** WORK REQUIRED **
The entries below contain a line with "pl_invested line = invested h /\" and a line with "Proof. reflexivity. Qed.". Quote exactly those two lines and all lines between them.

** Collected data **
(** * SubscriptProxy: a proxy layer in an object's prototype chain

    A shallow embedding of [SubscriptProxy] (the class of
    [subscriptproxy.js]) together with the part of the JavaScript object
    model its traps run on: property keys, plain objects as ordered
    property lists, prototype chains, and the [[Get]], [[HasProperty]] and
    [[OwnPropertyKeys]] internal methods of ordinary objects and of Proxy
    objects.

    Scope of the object model.  Properties are ordinary data properties
    (writable, enumerable, configurable), objects are extensible, and a
    prototype chain is a finite tree-shaped term, so that the Proxy
    invariant checks on [get] and [has] hold vacuously and only the
    duplicate check on [ownKeys] is observable.  Accessor properties are not
    modelled; the single accessor on the paths below, [__proto__] of
    [Object.prototype], is written out where the code reaches it: its
    getter in [Object_prototype], its setter in [assign_member].  A source
    that holds an object or [null] under an own key [__proto__] gives
    [keyValueMap] another prototype when it is copied; such sources are
    outside the model. *)

From Stdlib Require Import List String Ascii ZArith NArith Bool.
From Stdlib Require Import DecimalString Permutation.
Import ListNotations.
Open Scope string_scope.

(** ** Property keys and values *)

(** A property key is a string or a symbol. *)
Inductive key :=
| KStr (s : string)
| KSym (id : nat).
(** [void reverse_string(char* str)]: the result is the storage after the
    call.  [int len = strlen(str)] converts the [size_t] count to [int];
    [len / 2] is C's division, which truncates. *)
Definition reverse_string (str : ptr (list ascii))
    : option (ptr (list ascii)) :=
  match str with
  | NULL => Some NULL
  | Ptr s =>
      c0 ← load s 0;
      if Ascii.eqb c0 NUL then Some (Ptr s)
      else
        n ← strlen s;
        let len := wrap_int n in
        s' ← for_upto (Z.quot len 2) (reverse_step len) s;
        Some (Ptr s')
  end.

(** ** Struct operations *)

Record Point : Type := mkPoint { x : double; y : double }.

(** [double distance(Point* p1, Point* p2)] *)
Definition distance (p1 p2 : ptr Point) : double :=
  match p1, p2 with
  | Ptr q1, Ptr q2 =>
      let dx := fsub (x q2) (x q1) in
      let dy := fsub (y q2) (y q1) in
      fsqrt (fadd (fmul dx dx) (fmul dy dy))
  | _, _ => pzero
  end.

(** [void translate_point(Point* p, double dx, double dy)] *)
Definition translate_point (p : ptr Point) (dx dy : double) : ptr Point :=
  match p with
  | NULL => NULL
  | Ptr q => Ptr {| x := fadd (x q) dx; y := fadd (y q) dy |}
  end.

(** ** Callbacks

    [math_callback] is a pointer to a function [int f(int a, int b)].  The
    callee is code of the caller: besides returning an [int] it may read and
    change the caller's state, so a call maps a state [W] to a result and a
    new state. *)

Definition math_callback (W : Type) : Type := Z -> Z -> W -> Z * W.

(** [int apply_operation(int a, int b, math_callback callback)] *)
Definition apply_operation {W : Type} (a b : Z)
    (callback : ptr (math_callback W)) (w : W) : Z * W :=
  match callback with
  | NULL => (0, w)
  | Ptr f => f a b w
  end.

(** A callback without side effect, such as [add]. *)
Definition pure_callback {W : Type} (f : Z -> Z -> Z) : math_callback W :=
  fun a b w => (f a b, w).

(** Instrumentation: the callback [f] with every invocation and its
    arguments appended to a log kept beside the caller's state. *)
Definition logged {W : Type} (f : math_callback W)
    : math_callback (list (Z * Z) * W) :=
  fun a b '(log, w) => let '(r, w') := f a b w in (r, (log ++ [(a, b)], w')).

(** ** Array operations *)

(** [int sum_array(const int* arr, int size)] *)
Definition sum_array (arr : ptr (list Z)) (size : Z) : option Z :=
  match arr with
  | NULL => Some 0
  | Ptr a =>
      if size <=? 0 then Some 0
      else
        for_upto size (fun i sum => e ← load a i; Some (wrap_int (sum + e))) 0
  end.

(** [void double_array(int* arr, int size)]: the result is the array after
    the call. *)
Definition double_array (arr : ptr (list Z)) (size : Z)
    : option (ptr (list Z)) :=
  match arr with
  | NULL => Some NULL
  | Ptr a =>
      if size <=? 0 then Some (Ptr a)
      else
        a' ← for_upto size
               (fun i a => e ← load a i; store a i (wrap_int (e * 2))) a;
        Some (Ptr a')
  end.

(** ** Specification side

    What the specification calls the Euclidean distance is a real number.
    The definitions below give the exact value of a finite double as a
    rational and say when a double is that distance up to a relative
    tolerance; they are compared with [distance], not used by it. *)

Definition exact (a : double) : option Q :=
  match a with
  | S754_zero _ => Some 0%Q
  | S754_finite s m e => Some (inject_Z (cond_Zopp s (Zpos m)) * 2 ^ e)%Q
  | S754_infinity _ | S754_nan => None
  end.

(** The square of the Euclidean distance between two points with finite
    coordinates, without rounding, as a reduced fraction. *)
Definition spec_euclid_sq (p1 p2 : Point) : option Q :=
  x1 ← exact (x p1); y1 ← exact (y p1);
  x2 ← exact (x p2); y2 ← exact (y p2);
  Some (Qred ((x2 - x1) ^ 2 + (y2 - y1) ^ 2))%Q.

(** [d] is finite, not negative, and within the relative tolerance [tol] of
    the Euclidean distance between [p1] and [p2]. *)
Definition spec_euclidean_within (tol : Q) (p1 p2 : Point) (d : double)
    : bool :=
  match spec_euclid_sq p1 p2, exact d with
  | Some D, Some v =>
      Qle_bool 0 v && Qle_bool ((1 - tol) ^ 2 * D) (v ^ 2)
                   && Qle_bool (v ^ 2) ((1 + tol) ^ 2 * D)
  | _, _ => false
  end.

(** A list with its first [k] elements in reverse order. *)
Definition reversed_prefix {A : Type} (k : nat) (l : list A) : list A :=
  reverse (take k l) ++ drop k l.

(** The characters of a string literal, as they lie in a buffer. *)
Definition chars (s : string) : list ascii := list_ascii_of_string s.

(** The mathematical sum of a list of integers. *)
Definition Zsum (l : list Z) : Z := foldr Z.add 0 l.

(** Sign classes of doubles: [signed s a] when [a] is a zero, a finite
    number or an infinity of sign [s]. *)
Definition signed (s : bool) (a : double) : bool :=
  match a with
  | S754_zero s' | S754_infinity s' | S754_finite s' _ _ => eqb s s'
  | S754_nan => false
  end.

Definition is_nan (a : double) : bool :=
  match a with S754_nan => true | _ => false end.

(** Further classes of doubles, and the negation [-a]. *)
Definition is_zero (a : double) : bool :=
  match a with S754_zero _ => true | _ => false end.

Definition is_inf (a : double) : bool :=
  match a with S754_infinity _ => true | _ => false end.

Definition fopp : double -> double := SFopp.

(** *** Accuracy

    [pow2 e] is [2^e] and [mag m e] the magnitude [m * 2^e] of a finite
    double.  [close v V] says that [V] is [v] up to one relative rounding
    error [u52 = 2^-52], and [within l h v V] that [V] lies between [l * v]
    and [h * v]. *)

Definition pow2 (e : Z) : Q := (2 ^ e)%Q.

Definition mag (m : positive) (e : Z) : Q := (inject_Z (Z.pos m) * pow2 e)%Q.

Definition u52 : Q := 1 # 4503599627370496.

Definition close (v V : Q) : Prop :=
  (inject_Z (2 ^ 52 - 1) * v <= inject_Z (2 ^ 52) * V /\
   inject_Z (2 ^ 52) * V <= inject_Z (2 ^ 52 + 1) * v)%Q.

Definition within (l h v V : Q) : Prop := (l * v <= V /\ V <= h * v)%Q.

Definition c3l : Q := (1 - u52) * (1 - u52) * (1 - u52).
Definition c3h : Q := (1 + u52) * (1 + u52) * (1 + u52).

(** A magnitude that is zero or lies between [2^-500] and [2^500]: its
    square neither overflows nor underflows. *)
Definition in_range (v : Q) : Prop :=
  (v == 0)%Q \/ (pow2 (-500) <= v /\ v <= pow2 500)%Q.

(** The two points differ, in each coordinate, by nothing or by an amount
    of magnitude between [2^-500] and [2^500] (their coordinates are
    finite).  This is the range of the specification's "Euclidean distance
    up to rounding". *)
Definition safe_difference (a b : double) : bool :=
  match exact a, exact b with
  | Some va, Some vb =>
      Qeq_bool (Qabs (va - vb)) 0
      || (Qle_bool (2 ^ (-500)) (Qabs (va - vb))
          && Qle_bool (Qabs (va - vb)) (2 ^ 500))
  | _, _ => false
  end.

Definition safe_points (p1 p2 : Point) : bool :=
  safe_difference (x p2) (x p1) && safe_difference (y p2) (y p1).

Definition is_double_point (p : Point) : bool :=
  is_double (x p) && is_double (y p).

(** What the steps of [distance] compute from exact quantities: the
    rounded difference [d] of magnitude about [v], the rounded square of a
    difference of magnitude [v], and the rounded sum of squares [D]. *)
Definition fl_of (elo ehi : Z) (v : Q) (d : double) : Prop :=
  ((v == 0)%Q /\ is_zero d = true) \/
  exists s m e, d = S754_finite s m e /\ Z.pos (digits2_pos m) = 53 /\
                elo <= e <= ehi /\ close v (mag m e).

Definition sq_of (v : Q) (d : double) : Prop :=
  ((v == 0)%Q /\ d = S754_zero false) \/
  exists m e, d = S754_finite false m e /\ Z.pos (digits2_pos m) = 53 /\
              -1054 <= e <= 952 /\
              within ((1 - u52) * (1 - u52) * (1 - u52))
                     ((1 + u52) * (1 + u52) * (1 + u52)) (v * v) (mag m e).

Definition sum_of (D : Q) (s : double) : Prop :=
  ((D == 0)%Q /\ s = S754_zero false) \/
  exists m e, s = S754_finite false m e /\ Z.pos (digits2_pos m) = 53 /\
              -1054 <= e <= 954 /\
              within (c3l * (1 - u52)) (c3h * (1 + u52)) D (mag m e).
Lemma move_to_main_leaves_failed (queue : string) (e : string * Z) (w : world) :
  option_map (fun r => Redis.lists r failed_queue) (redis (snd (move_to_main queue e w)))
  = option_map (fun r => Redis.lists r failed_queue) (redis w).
Proof.
  destruct e as [m s]. unfold move_to_main, remove_member, bind, get.
  destruct (redis w) as [r|] eqn:Hr; [|cbn; rewrite ?Hr; reflexivity].
  unfold put_store, modify. cbn [snd fst]. unfold reenqueue.
  destruct (json_loads m) as [[| | | | |md]|]; reflexivity.
Qed.
Lemma line_of_some (h : holding) (price : value) :
  in_float_range price = true ->
  exists line,
    line_of h price = Some line /\
    pl_instrument line = instrument h /\
    pl_invested line = invested h /\
    pl_amount line = pl_current_value line - pl_invested line.
Proof.
  unfold in_float_range, line_of.
  destruct (live_price price); intro H; try discriminate H;
    eexists; (split; [reflexivity|]); repeat split.
Qed.

Lemma line_of_none (h : holding) (price : value) :
  in_float_range price = false -> line_of h price = None.
Proof.
  unfold in_float_range, line_of.
  destruct (live_price price); intro H; try discriminate H. reflexivity.
Qed.

Lemma resolved_prices_step (w : PL.world) (h : holding) (hs : list holding)
    (k : nat) :
  resolved_prices w (h :: hs) k =
  let (price, k1) := resolve_price w h k in
  let (prices, k2) := resolved_prices w hs k1 in (price :: prices, k2).
Proof. reflexivity. Qed.

(** What the loop does to its three variables: while the prices are in
    range it appends one line per holding and carries the two sums on over
    those lines; at the first price out of range it gives up. *)
Lemma pl_loop_lines (w : PL.world) (hs : list holding) :
  forall ti tcv ds k,
    if forallb in_float_range (fst (resolved_prices w hs k)) then
      exists lines,
        fst (pl_loop w hs (ti, tcv, ds) k)
        = Some (fold_left add (map pl_invested lines) ti,
                fold_left add (map pl_current_value lines) tcv,
                (ds ++ lines)%list) /\
        map pl_instrument lines = map instrument hs /\
        Forall (fun line => pl_amount line
                            = pl_current_value line - pl_invested line) lines
    else fst (pl_loop w hs (ti, tcv, ds) k) = None.
Proof.
  induction hs as [|h hs IH]; intros ti tcv ds k.
  - cbn. exists []. rewrite app_nil_r. repeat split. constructor.
  - rewrite resolved_prices_step. cbn [pl_loop]. unfold PL.bind.
    destruct (resolve_price w h k) as [price k1].
    specialize (IH (ti + invested h)).
    destruct (resolved_prices w hs k1) as [prices k2] eqn:R.
    cbn [fst forallb].
    destruct (in_float_range price) eqn:E; cbn [andb].
    + destruct (line_of_some h price E) as [line [-> [Li [Lv La]]]].
      specialize (IH (tcv + pl_current_value line) (ds ++ [line])%list k1).
      rewrite R in IH. cbn [fst] in IH.
      destruct (forallb in_float_range prices); [|exact IH].
      destruct IH as [lines [-> [I F]]].
      exists (line :: lines). cbn [map fold_left].
      rewrite <- app_assoc, Lv, Li, I. cbn [app].
      repeat split. constructor; assumption.
    + now rewrite (line_of_none h price E).
Qed.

** YOUR RESPONSE **
    pl_invested line = invested h /\
    pl_amount line = pl_current_value line - pl_invested line.
Proof.
  unfold in_float_range, line_of.
  destruct (live_price price); intro H; try discriminate H;
    eexists; (split; [reflexivity|]); repeat split.
Qed.

Lemma line_of_none (h : holding) (price : value) :
  in_float_range price = false -> line_of h price = None.
Proof.
  unfold in_float_range, line_of.
  destruct (live_price price); intro H; try discriminate H. reflexivity.
Qed.

Lemma resolved_prices_step (w : PL.world) (h : holding) (hs : list holding)
    (k : nat) :
  resolved_prices w (h :: hs) k =
  let (price, k1) := resolve_price w h k in
  let (prices, k2) := resolved_prices w hs k1 in (price :: prices, k2).
Proof. reflexivity. Qed.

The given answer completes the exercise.